__Task__
Only one stretch of the data below is wanted: the lines from the one with "Lemma str_forallb_map p" through the one with "Lemma CutPrefix_app p", repeated exactly.

[Saved entries]
(** [strings.Cut] at a text: what comes before its first occurrence, and after. *)
Fixpoint CutStr (s sub : string) : option (string * string) :=
  match CutPrefix s sub with
  | Some rest => Some ("", rest)
  | None =>
      match s with
      | "" => None
      | String c r => match CutStr r sub with Some (a, b) => Some (String c a, b) | None => None end
      end
  end.

(** [strings.ReplaceAll] of a text that is not empty: [skip] bytes of an occurrence
    are still to be passed over. *)
Fixpoint replace_all (old new : string) (skip : nat) (s : string) : string :=
  match s with
  | "" => ""
  | String c r =>
      match skip with
      | S skip => replace_all old new skip r
      | O => if HasPrefix s old then new +:+ replace_all old new (pred (String.length old)) r
             else String c (replace_all old new O r)
      end
  end.
Definition ReplaceAll (s old new : string) : string := replace_all old new O s.

(** [strings.Count] of a byte *)
Fixpoint CountByte (c : ascii) (s : string) : nat :=
  match s with "" => 0 | String d r => (if Ascii.eqb c d then 1 else 0) + CountByte c r end.

(** [strconv.Itoa] *)
Definition Itoa (z : Z) : string := pretty.pretty z.

(** ** Concatenation *)

Lemma str_app_nil_r s : s +:+ "" = s.
Proof. induction s; simpl; congruence. Qed.

Lemma str_app_assoc a b c : (a +:+ b) +:+ c = a +:+ (b +:+ c).
Proof. induction a; simpl; congruence. Qed.

(** Concatenations in normal form: nested to the right, with no empty end. *)
Create Rewrite HintDb str.
#[export] Hint Rewrite str_app_nil_r str_app_assoc : str.

Lemma str_app_eq_nil a b : a +:+ b = "" → a = "" ∧ b = "".
Proof. destruct a; simpl; [auto | discriminate]. Qed.

Lemma str_length_app a b : String.length (a +:+ b) = String.length a + String.length b.
Proof. induction a; simpl; congruence. Qed.

(** ** Pointwise maps and tests *)

Lemma str_forallb_app f a b :
  str_forallb f (a +:+ b) = str_forallb f a && str_forallb f b.
Proof. induction a; simpl; [done |]. by rewrite IHa, andb_assoc. Qed.

Lemma str_forallb_impl (f g : ascii → bool) s :
  (∀ c, f c = true → g c = true) → str_forallb f s = true → str_forallb g s = true.
Proof.
  intros H. induction s; simpl; [done |].
  rewrite !andb_true_iff. intros [??]; auto.
Qed.

Lemma str_forallb_ext (f g : ascii → bool) s :
  (∀ c, f c = g c) → str_forallb f s = str_forallb g s.
Proof. intros H. induction s; simpl; [done |]. by rewrite H, IHs. Qed.

Lemma ContainsFunc_app f a b :
  ContainsFunc f (a +:+ b) = ContainsFunc f a || ContainsFunc f b.
Proof. unfold ContainsFunc. by rewrite str_forallb_app, negb_andb. Qed.

Lemma ContainsFunc_cons f c s : ContainsFunc f (String c s) = f c || ContainsFunc f s.
Proof. unfold ContainsFunc. simpl. by rewrite negb_andb, negb_involutive. Qed.

Lemma ContainsFunc_false f s :
  ContainsFunc f s = false ↔ str_forallb (λ c, negb (f c)) s = true.
Proof. unfold ContainsFunc. by rewrite negb_false_iff. Qed.

Lemma ContainsFunc_impl (f g : ascii → bool) s :
  (∀ c, f c = true → g c = true) → ContainsFunc g s = false → ContainsFunc f s = false.
Proof.
  rewrite !ContainsFunc_false. intros H. apply str_forallb_impl. intros c.
  specialize (H c). destruct (f c), (g c); naive_solver.
Qed.

Lemma str_map_app f a b : str_map f (a +:+ b) = str_map f a +:+ str_map f b.
Proof. induction a; simpl; congruence. Qed.

Lemma str_map_map f g s : str_map f (str_map g s) = str_map (λ c, f (g c)) s.
Proof. induction s; simpl; congruence. Qed.

Lemma str_map_ext_in (f g : ascii → ascii) (P : ascii → bool) s :
  str_forallb P s = true → (∀ c, P c = true → f c = g c) → str_map f s = str_map g s.
Proof. intros HP H. induction s; simpl in *; [done |]. bool_prop. f_equal; auto. Qed.

Lemma str_map_ext (f g : ascii → ascii) s : (∀ c, f c = g c) → str_map f s = str_map g s.
Proof. intros H. induction s; simpl; congruence. Qed.

Lemma str_map_id (f : ascii → ascii) (P : ascii → bool) s :
  str_forallb P s = true → (∀ c, P c = true → f c = c) → str_map f s = s.
Proof. intros HP H. induction s; simpl in *; [done |]. bool_prop. f_equal; auto. Qed.

Lemma str_forallb_map p f s : str_forallb p (str_map f s) = str_forallb (λ c, p (f c)) s.
Proof. induction s; simpl; congruence. Qed.

Lemma lower_byte_idemp c : lower_byte (lower_byte c) = lower_byte c.
Proof. byte_cases c. Qed.
Lemma upper_byte_idemp c : upper_byte (upper_byte c) = upper_byte c.
Proof. byte_cases c. Qed.
Lemma lower_upper_byte c : lower_byte (upper_byte c) = lower_byte c.
Proof. byte_cases c. Qed.
Lemma upper_byte_space c : space_byte (upper_byte c) = space_byte c.
Proof. byte_cases c. Qed.

Lemma ToLower_idemp s : ToLower (ToLower s) = ToLower s.
Proof. unfold ToLower. rewrite str_map_map. apply str_map_ext, lower_byte_idemp. Qed.
Lemma ToUpper_idemp s : ToUpper (ToUpper s) = ToUpper s.
Proof. unfold ToUpper. rewrite str_map_map. apply str_map_ext, upper_byte_idemp. Qed.
Lemma ToLower_ToUpper s : ToLower (ToUpper s) = ToLower s.
Proof. unfold ToLower, ToUpper. rewrite str_map_map. apply str_map_ext, lower_upper_byte. Qed.

Lemma EqualFold_sym a b : EqualFold a b = EqualFold b a.
Proof. apply String.eqb_sym. Qed.
Lemma EqualFold_refl a : EqualFold a a = true.
Proof. apply String.eqb_refl. Qed.

(** ** Prefixes and suffixes *)

Lemma HasPrefix_app p s : HasPrefix (p +:+ s) p = true.
Proof.
  unfold HasPrefix. induction p as [|c p IH]; [by destruct s |].
  simpl. destruct (ascii_dec c c); [exact IH | done].
Qed.

Lemma HasPrefix_byte c d s : HasPrefix (String c s) (String d "") = Ascii.eqb d c.
Proof.
  unfold HasPrefix. cbn [String.prefix]. destruct (ascii_dec d c) as [->|H].
  - rewrite Ascii.eqb_refl. by destruct s.
  - symmetry. by apply Ascii.eqb_neq.
Qed.

Lemma HasPrefix_inv s p : HasPrefix s p = true → ∃ r, s = p +:+ r.
Proof.
  unfold HasPrefix. revert s. induction p as [|c p IH]; intros s H; [by exists s |].
  destruct s as [|d s]; [done |]. simpl in H.
  destruct (ascii_dec c d) as [->|]; [|done].
  destruct (IH _ H) as [r ->]. by exists r.
Qed.

Lemma CutPrefix_app p s : CutPrefix (p +:+ s) p = Some s.
Proof. induction p; simpl; [by destruct s |]. by rewrite Ascii.eqb_refl. Qed.

Lemma CutPrefix_Some s p r : CutPrefix s p = Some r → s = p +:+ r.
Proof.
  revert s. induction p as [|c p IH]; intros s H.
  - destruct s; naive_solver.
  - destruct s as [|d s]; [done |]. simpl in H.
    destruct (Ascii.eqb_spec c d); [|done]. subst. simpl. f_equal. auto.
Qed.

Lemma TrimPrefix_app p s : TrimPrefix (p +:+ s) p = s.
Proof. unfold TrimPrefix. by rewrite CutPrefix_app. Qed.

Lemma str_app_not_self c a p : String c a +:+ p ≠ p.
Proof.
  intros H. apply (f_equal String.length) in H.
  rewrite str_length_app in H. simpl in H. lia.
Qed.

Lemma HasSuffix_self p : HasSuffix p p = true.
Proof. destruct p; cbn [HasSuffix]; by rewrite String.eqb_refl. Qed.

Lemma TrimSuffix_self p : TrimSuffix p p = "".
Proof. destruct p; cbn [TrimSuffix]; by rewrite String.eqb_refl. Qed.

Lemma HasSuffix_app a p : HasSuffix (a +:+ p) p = true.
Proof.
  induction a; simpl; [apply HasSuffix_self |].
  rewrite IHa. apply orb_true_r.
Qed.

Lemma HasSuffix_inv s p : HasSuffix s p = true → ∃ a, s = a +:+ p.
Proof.
  induction s as [|c s IH]; cbn [HasSuffix]; rewrite orb_true_iff; intros [H|H];
    bool_prop; [by exists "" | done | by exists "" |].
  - destruct (IH H) as [a ->]. by exists (String c a).
Qed.

Lemma TrimSuffix_app a p : TrimSuffix (a +:+ p) p = a.
Proof.
  induction a as [|c a IH]; [apply TrimSuffix_self |].
  change (String c a +:+ p) with (String c (a +:+ p)). cbn [TrimSuffix].
  destruct (String.eqb_spec (String c (a +:+ p)) p) as [E|]; [|by rewrite IH].
  by apply (str_app_not_self c a p) in E.
Qed.

Lemma Contains_spec s sub : Contains s sub = true ↔ ∃ a b, s = a +:+ sub +:+ b.
Proof.
  split.
  - induction s as [|c s IH]; cbn [Contains]; rewrite orb_true_iff;
      intros [H|H]; try done; try (by apply HasPrefix_inv in H as [b ->]; exists "", b).
    destruct (IH H) as (a & b & ->). by exists (String c a), b.
  - intros (a & b & ->). induction a as [|c a IH]; cbn [String.append Contains].
    + pose proof (HasPrefix_app sub b) as H. unfold HasPrefix in H.
      destruct (sub +:+ b); cbn [Contains]; by rewrite H.
    + rewrite IH. apply orb_true_r.
Qed.

(** ** Cutting at a text *)

Lemma CutStr_Some s sub a b : CutStr s sub = Some (a, b) → s = a +:+ sub +:+ b.
Proof.
  revert a b. induction s as [|c s IH]; intros a b; cbn [CutStr].
  - destruct (CutPrefix "" sub) eqn:E; [|done]. intros [= <- <-]. by apply CutPrefix_Some in E.
  - destruct (CutPrefix _ sub) eqn:E; [intros [= <- <-]; by apply CutPrefix_Some in E |].
    destruct (CutStr s sub) as [[a' b']|]; [|done]. intros [= <- <-]. simpl. f_equal. by apply IH.
Qed.
Lemma CutStr_None s sub : CutStr s sub = None ↔ Contains s sub = false.
Proof.
  assert (∀ s, CutPrefix s sub = None ↔ String.prefix sub s = false) as Hp.
  { intros t. split; intros H.
    - destruct (String.prefix sub t) eqn:E; [|done]. apply HasPrefix_inv in E as [r ->]. by rewrite CutPrefix_app in H.
    - destruct (CutPrefix t sub) eqn:E; [|done]. apply CutPrefix_Some in E as ->. pose proof (HasPrefix_app sub s0) as E. unfold HasPrefix in E. congruence. }
  induction s as [|c s IH]; cbn [CutStr Contains]; rewrite orb_false_iff, <- Hp.
  - destruct (CutPrefix "" sub); split; [done | by intros [] | done | done].
  - destruct (CutPrefix _ sub); [split; [done | by intros []] |]. rewrite <- IH.
    destruct (CutStr s sub) as [[]|]; split; try done; by intros [].
Qed.
(** An occurrence is the first one when its first byte is not before it. *)
Lemma CutStr_app a c sub b : ContainsByte c a = false → CutStr (a +:+ String c sub +:+ b) (String c sub) = Some (a, b).
Proof.
  induction a as [|d a IH]; intros H.
  - cbn [String.append CutStr CutPrefix]. by rewrite Ascii.eqb_refl, CutPrefix_app.
  - unfold ContainsByte in H. rewrite ContainsFunc_cons in H. apply orb_false_iff in H as [Hd H]. cbn [String.append CutStr CutPrefix] in *. rewrite Hd. by rewrite IH.
Qed.

(** ** Cutting at a byte *)

Section Cutting.
  Context (f : ascii → bool).
  Implicit Types s a b : string.

  Abbreviation none s := (str_forallb (λ c, negb (f c)) s = true).

Lemma Cut_none s : none s → Cut f s = (s, None).
Proof.
  induction s as [|c s IH]; simpl; [done |]. intros H. bool_prop.
  by rewrite H, IH.
Qed.

Lemma Cut_app a c b : none a → f c = true → Cut f (a +:+ String c b) = (a, Some b).
Proof.
  intros Ha Hc. induction a as [|d a IH]; simpl in *; [by rewrite Hc |].
  bool_prop. by rewrite H, IH.
Qed.

Lemma Cut_inv s a o :
  Cut f s = (a, o) →
  none a ∧ match o with
           | None => s = a
           | Some b => ∃ c, f c = true ∧ s = a +:+ String c b
           end.
Proof.
  revert a o. induction s as [|c s IH]; intros a o H; simpl in *; [by simplify_eq |].
  destruct (f c) eqn:Ec; [simplify_eq; eauto |].
  destruct (Cut f s) as [a' o'] eqn:E. simplify_eq. simpl. rewrite Ec.
  destruct (IH a' o eq_refl) as [Ha Ho]. split; [done |].
  destruct o; [destruct Ho as (d & ? & ->); eauto | by subst].
Qed.

Lemma CutLast_none s : none s → CutLast f s = None.
Proof.
  induction s as [|c s IH]; simpl; [done |]. intros H. bool_prop.
  by rewrite IH, H.
Qed.

Lemma CutLast_app a c b : f c = true → none b → CutLast f (a +:+ String c b) = Some (a, b).
Proof.
  intros Hc Hb. induction a as [|d a IH]; simpl.
  - by rewrite (CutLast_none b Hb), Hc.
  - by rewrite IH.
Qed.

Lemma CutLast_inv s a b :
  CutLast f s = Some (a, b) → none b ∧ ∃ c, f c = true ∧ s = a +:+ String c b.
Proof.
  revert a. induction s as [|c s IH]; intros a H; simpl in *; [done |].
  destruct (CutLast f s) as [[a' b']|] eqn:E.
  - simplify_eq. destruct (IH a' eq_refl) as (? & d & ? & ->). eauto.
  - destruct (f c) eqn:Ec; [|done]. simplify_eq. split; [|by exists c].
    clear IH. revert E. induction b as [|d b IH]; simpl; [done |].
    destruct (CutLast f b) as [[]|] eqn:E'; [done |].
    destruct (f d); [done |]. intros _. by apply IH.
Qed.

Lemma Split_not_nil s : Split f s ≠ [].
Proof. destruct s; simpl; [done |]. destruct (f a); [done |]. by destruct (Split f s). Qed.

Lemma Split_none s : none s → Split f s = [s].
Proof.
  induction s as [|c s IH]; simpl; [done |]. intros H. bool_prop.
  by rewrite H, IH.
Qed.

Lemma Split_app a c b : none a → f c = true → Split f (a +:+ String c b) = a :: Split f b.
Proof.
  intros Ha Hc. induction a as [|d a IH]; simpl in *; [by rewrite Hc |].
  bool_prop. by rewrite H, IH.
Qed.

(** No piece of a split holds a separator. *)
Lemma Split_pieces s : Forall (λ w, none w) (Split f s).
Proof.
  induction s as [|c s IH]; simpl; [by repeat constructor |].
  destruct (f c) eqn:E; [by constructor |].
  destruct (Split f s) as [|w ws]; [repeat constructor; simpl; by rewrite E |].
  apply Forall_cons in IH as [??]. constructor; [simpl; by rewrite E | done].
Qed.

End Cutting.

Section SplitJoin.
  Context (c : ascii).

Lemma Join_cons w ws sep :
  Join (w :: ws) sep = match ws with [] => w | _ => w +:+ sep +:+ Join ws sep end.
Proof. by destruct ws. Qed.

Lemma Join_Split s : Join (Split (Ascii.eqb c) s) (String c "") = s.
Proof.
  induction s as [|d s IH]; simpl; [done |].
  destruct (Ascii.eqb_spec c d) as [->|].
  - rewrite Join_cons. pose proof (Split_not_nil (Ascii.eqb d) s).
    destruct (Split _ s); [done |]. simpl in *. by f_equal.
  - pose proof (Split_not_nil (Ascii.eqb c) s).
    destruct (Split _ s) as [|w ws]; [done |].
    rewrite Join_cons in *. destruct ws; simpl in *; by f_equal.
Qed.

Lemma Split_Join ws :
  ws ≠ [] → Forall (λ w, ContainsByte c w = false) ws →
  Split (Ascii.eqb c) (Join ws (String c "")) = ws.
Proof.
  intros Hn H. induction ws as [|w ws IH]; [done |]. clear Hn.
  apply Forall_cons in H as [Hw H]. apply ContainsFunc_false in Hw.
  destruct ws as [|w' ws]; [by apply Split_none |].
  rewrite Join_cons. change (String c "" +:+ ?x) with (String c x).
  rewrite Split_app; [|done|apply Ascii.eqb_refl]. f_equal. by apply IH.
Qed.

__Response area__
Lemma str_forallb_map p f s : str_forallb p (str_map f s) = str_forallb (λ c, p (f c)) s.
Proof. induction s; simpl; congruence. Qed.

Lemma lower_byte_idemp c : lower_byte (lower_byte c) = lower_byte c.
Proof. byte_cases c. Qed.
Lemma upper_byte_idemp c : upper_byte (upper_byte c) = upper_byte c.
Proof. byte_cases c. Qed.
Lemma lower_upper_byte c : lower_byte (upper_byte c) = lower_byte c.
Proof. byte_cases c. Qed.
Lemma upper_byte_space c : space_byte (upper_byte c) = space_byte c.
Proof. byte_cases c. Qed.

Lemma ToLower_idemp s : ToLower (ToLower s) = ToLower s.
Proof. unfold ToLower. rewrite str_map_map. apply str_map_ext, lower_byte_idemp. Qed.
Lemma ToUpper_idemp s : ToUpper (ToUpper s) = ToUpper s.
Proof. unfold ToUpper. rewrite str_map_map. apply str_map_ext, upper_byte_idemp. Qed.
Lemma ToLower_ToUpper s : ToLower (ToUpper s) = ToLower s.
Proof. unfold ToLower, ToUpper. rewrite str_map_map. apply str_map_ext, lower_upper_byte. Qed.

Lemma EqualFold_sym a b : EqualFold a b = EqualFold b a.
Proof. apply String.eqb_sym. Qed.
Lemma EqualFold_refl a : EqualFold a a = true.
Proof. apply String.eqb_refl. Qed.

(** ** Prefixes and suffixes *)

Lemma HasPrefix_app p s : HasPrefix (p +:+ s) p = true.
Proof.
  unfold HasPrefix. induction p as [|c p IH]; [by destruct s |].
  simpl. destruct (ascii_dec c c); [exact IH | done].
Qed.

Lemma HasPrefix_byte c d s : HasPrefix (String c s) (String d "") = Ascii.eqb d c.
Proof.
  unfold HasPrefix. cbn [String.prefix]. destruct (ascii_dec d c) as [->|H].
  - rewrite Ascii.eqb_refl. by destruct s.
  - symmetry. by apply Ascii.eqb_neq.
Qed.

Lemma HasPrefix_inv s p : HasPrefix s p = true → ∃ r, s = p +:+ r.
Proof.
  unfold HasPrefix. revert s. induction p as [|c p IH]; intros s H; [by exists s |].
  destruct s as [|d s]; [done |]. simpl in H.
  destruct (ascii_dec c d) as [->|]; [|done].
  destruct (IH _ H) as [r ->]. by exists r.
Qed.

Lemma CutPrefix_app p s : CutPrefix (p +:+ s) p = Some s.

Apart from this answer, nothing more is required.